A depressão não é uma doença. Para dizer isso, é preciso sair do modelo biomédico. Não significa que esteja ausente o sofrimento depressivo, antes, pelo contrário. São afetos destrutivos, matizados por vivências devastadoras para a sobrevivência subjetiva, mesmo que o organismo por vezes esteja hígido, intacto, funcionando. Assinar o ponto, a obrigação. Ora, se a depressão não é primariamente uma doença fora do sentido biomédico, é sim um estado psíquico desprazeroso, variável em sua gravidade, segundo os fatores que lhe são determinantes. Há uma variação infinita, vetores abstratos não menos reais e atuais.

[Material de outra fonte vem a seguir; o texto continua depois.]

(** The setters of [jupyterlab_server] leave its other globals alone. *)
Lemma globals_preserve_elsewhere ver here yarn :
  Forall (preserves elsewhere) (setters_of (resolved ver here yarn)).
Proof.
  repeat constructor; intros v w r w' [= _ <-]; reflexivity.
Qed.

(** The spec's example, run. *)
Lemma installed_run :
  module_init installed unconfigured = (Ok installed_namespace, configured).
Proof. reflexivity. Qed.

(** The example of the spec: both base paths and the package-manager path
    are the ones [jlpmapp] resolved. *)
Lemma init_registers_resolved_paths_witness :
  ∃ here yarn,
    import_HERE installed = Ok here ∧ import_YARN_PATH installed = Ok yarn
    ∧ commands_HERE configured = Some here
    ∧ coreconfig_HERE configured = Some here
    ∧ commands_YARN_PATH configured = Some yarn.
Proof.
  apply (init_registers_resolved_paths installed registry unconfigured
           installed_namespace configured).
  - reflexivity.
  - apply globals_honour; reflexivity.
Defined.

(** [jlpmapp] raising: nothing registered, nothing called, nothing bound. *)
Lemma unresolved_paths_fail_whole_witness :
  ∃ e,
    module_init jlpmapp_fails unconfigured = (Raise e, unconfigured)
    ∧ module_init (recording jlpmapp_fails) ([], unconfigured)
      = (Raise e, ([], unconfigured))
    ∧ ∀ ns, (module_init jlpmapp_fails unconfigured).1 ≠ Ok ns.
Proof.
  apply (unresolved_paths_fail_whole jlpmapp_fails unconfigured []).
  left. simpl. exact I.
Defined.

(** The example run twice. *)
Lemma reinit_same_values_idempotent_witness :
  registered registry
    (module_init installed (module_init installed unconfigured).2).2
  = registered registry (module_init installed unconfigured).2.
Proof.
  eapply (reinit_same_values_idempotent installed registry unconfigured).
  - reflexivity.
  - reflexivity.
  - apply globals_honour; reflexivity.
Defined.

(** The example, then the relocated package: the relocated paths stay. *)
Lemma reinit_last_write_wins_witness :
  ∃ here yarn,
    import_HERE relocated = Ok here ∧ import_YARN_PATH relocated = Ok yarn
    ∧ registered registry
        (module_init relocated (module_init installed unconfigured).2).2
      = (Some here, Some yarn, Some here).
Proof.
  eapply (reinit_last_write_wins installed relocated registry unconfigured).
  - reflexivity.
  - reflexivity.
  - apply globals_honour; reflexivity.
Defined.

(** The loader and the version of the example. *)
Lemma reexports_unchanged_witness :
  import_extension installed
  = Ok (load_jupyter_server_extension installed_namespace)
  ∧ import_version installed = Ok (__version__ installed_namespace).
Proof.
  apply (reexports_unchanged installed unconfigured installed_namespace
           configured).
  reflexivity.
Defined.

(** The three calls of the example, and the query after them. *)
Lemma registered_once_then_untouched_witness :
  (∃ calls,
      installed_calls = [] ++ calls
      ∧ length (List.filter is_set_here calls) = 1
      ∧ length (List.filter is_set_yarn_path calls) = 1
      ∧ length (List.filter is_set_config_here calls) = 1) ∧
  (extension_paths installed_recorded_namespace
     (installed_calls, configured)).2 = (installed_calls, configured) ∧
  ∀ n, (query_times n (installed_calls, configured)).2
       = (installed_calls, configured).
Proof.
  apply (registered_once_then_untouched installed [] unconfigured
           installed_recorded_namespace installed_calls configured).
  reflexivity.
Defined.

(** The other globals of [jupyterlab_server] across the example run. *)
Lemma only_three_setter_calls_witness :
  elsewhere (module_init installed unconfigured).2 = elsewhere unconfigured.
Proof.
  destruct (only_three_setter_calls installed [] unconfigured)
    as (_ & _ & Hframe & _).
  apply Hframe. apply globals_preserve_elsewhere.
Defined.

(** A core-config setter that raises: the two registrations made before it
    are in the state the exception leaves. *)
Lemma setters_called_in_order_witness :
  module_init core_config_refuses unconfigured
  = (Raise (PyExc "ValueError" "rejected"), half_configured).
Proof.
  destruct (setters_called_in_order
              (Str "1.0.0a1") extension.load_jupyter_server_extension
              commands.set_yarn_path commands.set_here refusing_set_here
              (Str "/opt/app/share/pkg") (Str "/opt/app/bin/pkgmgr")
              unconfigured []) as (_ & _ & _ & Hthird).
  apply (Hthird _ (World (Some (Str "/opt/app/share/pkg")) None None ∅)
           half_configured); reflexivity.
Defined.

End Instances.

(** *** Further properties of the module body *)

Section Body.
Context {W Obj : Type}.
Implicit Types (env : Imports W Obj) (ns : Namespace W Obj) (w : W).

(** An import that raises ends the body before any setter is called. *)
Lemma imports_fail_fast_aux env w (l : list (call Obj)) e :
  first_import_failure env = Some e →
  module_init env w = (Raise e, w)
  ∧ module_init (recording env) (l, w) = (Raise e, (l, w)).
Proof.
  destruct env as [v ld c cc h y];
    unfold first_import_failure, recording; unfold_M.
  destruct v; [|by intros [= ->]].
  destruct ld; [|by intros [= ->]].
  destruct c as [[sy sh]|]; simpl; [|by intros [= ->]].
  destruct cc; simpl; [|by intros [= ->]].
  destruct h; [|by intros [= ->]].
  destruct y; [|by intros [= ->]].
  discriminate.
Qed.

(** X1: when any of the six import statements raises, the body raises the
    exception of the first of them in source order, with the collaborators
    in the state they were in and no setter called. *)
Theorem imports_fail_fast env w (l : list (call Obj)) e :
  first_import_failure env = Some e →
  module_init env w = (Raise e, w)
  ∧ module_init (recording env) (l, w) = (Raise e, (l, w)).
Proof.
  intros Hfail. split.
  - by destruct (imports_fail_fast_aux env w l e Hfail).
  - by destruct (imports_fail_fast_aux env w l e Hfail).
Qed.

(** X2: the body returns a namespace exactly when all six imports resolve
    and the three setter calls return one after the other; the namespace
    then binds each name to the object its import gave, and the final state
    is the one the third setter leaves. *)
Theorem module_init_returns_iff env w ns w' :
  module_init env w = (Ok ns, w') ↔
  import_version env = Ok (__version__ ns) ∧
  import_extension env = Ok (load_jupyter_server_extension ns) ∧
  import_commands env = Ok (set_yarn_path ns, set_here ns) ∧
  import_coreconfig env = Ok (set_config_here ns) ∧
  import_HERE env = Ok (HERE ns) ∧
  import_YARN_PATH env = Ok (YARN_PATH ns) ∧
  extension_paths ns = _jupyter_server_extension_paths ∧
  ∃ w1 w2,
    set_here ns (HERE ns) w = (Ok (), w1) ∧
    set_yarn_path ns (YARN_PATH ns) w1 = (Ok (), w2) ∧
    set_config_here ns (HERE ns) w2 = (Ok (), w').
Proof.
  split; [apply module_init_Ok_inv|].
  intros (Ev & El & Ec & Ecc & Eh & Ey & Ep & w1 & w2 & E1 & E2 & E3).
  destruct env as [v ld c cc h y], ns as [nv nl nsy nsh nsc nh ny np].
  simpl in *; subst. unfold_M. by rewrite E1, E2, E3.
Qed.

(** X3: the body raises nothing of its own: an exception that leaves it is
    the one of the first failing import, and then the state is untouched, or
    it is the one raised by the call of [set_here], [set_yarn_path] or
    [set_config_here] that the body made, and then the state is the one that
    call left. *)
Theorem module_init_raise_cause env w e w' :
  module_init env w = (Raise e, w') →
  (first_import_failure env = Some e ∧ w' = w) ∨
  ∃ sy sh sc h y,
    import_commands env = Ok (sy, sh) ∧ import_coreconfig env = Ok sc ∧
    import_HERE env = Ok h ∧ import_YARN_PATH env = Ok y ∧
    (sh h w = (Raise e, w') ∨
     ∃ w1, sh h w = (Ok (), w1) ∧
       (sy y w1 = (Raise e, w') ∨
        ∃ w2, sy y w1 = (Ok (), w2) ∧ sc h w2 = (Raise e, w'))).
Proof.
  destruct env as [v ld c cc h y]; unfold first_import_failure; unfold_M.
  destruct v; [|intros [= -> ->]; by left].
  destruct ld; [|intros [= -> ->]; by left].
  destruct c as [[sy sh]|]; [|intros [= -> ->]; by left].
  destruct cc as [sc|]; [|intros [= -> ->]; by left].
  destruct h as [h|]; [|intros [= -> ->]; by left].
  destruct y as [y|]; [|intros [= -> ->]; by left].
  intros Hrun. right. exists sy, sh, sc, h, y. repeat (split; [done|]).
  destruct (sh h w) as [[[]|e1] w1]; [|left; congruence].
  right. exists w1. split; [done|].
  destruct (sy y w1) as [[[]|e2] w2]; [|left; congruence].
  right. exists w2. split; [done|].
  destruct (sc h w2) as [[[]|e3] w3]; [discriminate|congruence].
Qed.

Queremos pontuar um aspecto singular, o de que ela, a depressão, codificada pela mídia inculta como "o mal do século", tem a sua gênese estritamente ligada à condição humana encravada no "social", o que implica em perdas sucessivas, mortes simbólicas ou reais, e acima de tudo, o estilhaçamento dos valores da sociedade industrial burguesa. O mundo como hospício. Tais valores não são externos à subjetividade. Eles são linhas desejantes que balizam as certezas de quem somos, ou seja, das crenças. Tempos niilistas: em que ou em quem acreditar? Talvez as crenças não mais nos sirvam, pelo menos para uma vida alegre e potente. Não mais para uma uma vida leve. Resta um grande buraco existencial, a depressão in vivo, sofrendo na pele, no corpo, nas vísceras, no olhar, no rosto, nos corpos doloridos e mortificados, a brutalidade dos fascismos à mão cheia e a erosão de sentido dos dias que correm. Os poetas sabem.
A.M.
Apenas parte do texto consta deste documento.